DIRECTIONS FOR THIS TASK
Below is a listing. Write out exactly its lines between the one holding "Greedy.iterate k d peaks found.2 size" and the one holding "assert (Hinv : greedy_inv", inclusive.

MATERIAL SHOWN
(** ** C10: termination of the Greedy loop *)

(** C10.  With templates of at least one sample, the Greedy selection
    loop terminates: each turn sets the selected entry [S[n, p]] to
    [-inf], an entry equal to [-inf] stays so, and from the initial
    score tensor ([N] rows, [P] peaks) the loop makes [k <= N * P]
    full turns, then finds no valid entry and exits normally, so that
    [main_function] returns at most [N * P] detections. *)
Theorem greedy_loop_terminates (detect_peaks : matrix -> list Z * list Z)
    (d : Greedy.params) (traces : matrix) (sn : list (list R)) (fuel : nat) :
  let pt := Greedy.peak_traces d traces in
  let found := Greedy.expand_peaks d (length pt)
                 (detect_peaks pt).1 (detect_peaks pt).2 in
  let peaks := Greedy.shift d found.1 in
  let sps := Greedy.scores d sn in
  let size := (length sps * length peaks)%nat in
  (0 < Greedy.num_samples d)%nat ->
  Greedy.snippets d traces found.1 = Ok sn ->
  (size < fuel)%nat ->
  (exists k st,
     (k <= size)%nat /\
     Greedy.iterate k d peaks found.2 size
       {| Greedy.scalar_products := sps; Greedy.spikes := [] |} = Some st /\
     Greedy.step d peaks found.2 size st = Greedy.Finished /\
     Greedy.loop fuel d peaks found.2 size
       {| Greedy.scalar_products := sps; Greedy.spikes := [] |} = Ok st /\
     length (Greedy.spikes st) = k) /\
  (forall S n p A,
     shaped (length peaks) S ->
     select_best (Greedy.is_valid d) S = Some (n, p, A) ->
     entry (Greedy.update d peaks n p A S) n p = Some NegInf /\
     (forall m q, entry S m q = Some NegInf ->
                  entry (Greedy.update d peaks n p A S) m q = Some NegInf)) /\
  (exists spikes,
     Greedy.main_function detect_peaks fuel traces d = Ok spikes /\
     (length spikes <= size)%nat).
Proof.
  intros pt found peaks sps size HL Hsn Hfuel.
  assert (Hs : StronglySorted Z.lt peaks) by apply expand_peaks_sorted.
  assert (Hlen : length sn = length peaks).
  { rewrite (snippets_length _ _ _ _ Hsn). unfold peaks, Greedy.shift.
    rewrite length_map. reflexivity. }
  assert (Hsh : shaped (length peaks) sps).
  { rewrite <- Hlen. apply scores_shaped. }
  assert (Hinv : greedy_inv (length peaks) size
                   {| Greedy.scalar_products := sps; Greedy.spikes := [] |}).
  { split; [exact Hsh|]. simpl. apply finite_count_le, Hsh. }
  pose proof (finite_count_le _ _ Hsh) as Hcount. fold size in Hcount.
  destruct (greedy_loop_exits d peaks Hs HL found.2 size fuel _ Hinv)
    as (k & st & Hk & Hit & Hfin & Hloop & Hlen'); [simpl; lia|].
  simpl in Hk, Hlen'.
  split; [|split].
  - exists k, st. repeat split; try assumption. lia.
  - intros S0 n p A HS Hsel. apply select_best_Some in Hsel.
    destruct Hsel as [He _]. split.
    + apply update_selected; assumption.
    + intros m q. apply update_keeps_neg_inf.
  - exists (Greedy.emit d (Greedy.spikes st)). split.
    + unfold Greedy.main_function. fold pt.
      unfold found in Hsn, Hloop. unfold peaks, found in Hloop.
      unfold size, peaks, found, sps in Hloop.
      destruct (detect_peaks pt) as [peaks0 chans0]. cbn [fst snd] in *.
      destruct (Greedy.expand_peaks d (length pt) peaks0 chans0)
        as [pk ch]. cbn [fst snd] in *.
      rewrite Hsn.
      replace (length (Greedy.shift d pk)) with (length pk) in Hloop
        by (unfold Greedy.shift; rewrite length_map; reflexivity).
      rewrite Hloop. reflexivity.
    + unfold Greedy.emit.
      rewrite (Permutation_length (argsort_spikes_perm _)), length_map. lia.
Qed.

EXERCISE ANSWER
     Greedy.iterate k d peaks found.2 size
       {| Greedy.scalar_products := sps; Greedy.spikes := [] |} = Some st /\
     Greedy.step d peaks found.2 size st = Greedy.Finished /\
     Greedy.loop fuel d peaks found.2 size
       {| Greedy.scalar_products := sps; Greedy.spikes := [] |} = Ok st /\
     length (Greedy.spikes st) = k) /\
  (forall S n p A,
     shaped (length peaks) S ->
     select_best (Greedy.is_valid d) S = Some (n, p, A) ->
     entry (Greedy.update d peaks n p A S) n p = Some NegInf /\
     (forall m q, entry S m q = Some NegInf ->
                  entry (Greedy.update d peaks n p A S) m q = Some NegInf)) /\
  (exists spikes,
     Greedy.main_function detect_peaks fuel traces d = Ok spikes /\
     (length spikes <= size)%nat).
Proof.
  intros pt found peaks sps size HL Hsn Hfuel.
  assert (Hs : StronglySorted Z.lt peaks) by apply expand_peaks_sorted.
  assert (Hlen : length sn = length peaks).
  { rewrite (snippets_length _ _ _ _ Hsn). unfold peaks, Greedy.shift.
    rewrite length_map. reflexivity. }
  assert (Hsh : shaped (length peaks) sps).
  { rewrite <- Hlen. apply scores_shaped. }
  assert (Hinv : greedy_inv (length peaks) size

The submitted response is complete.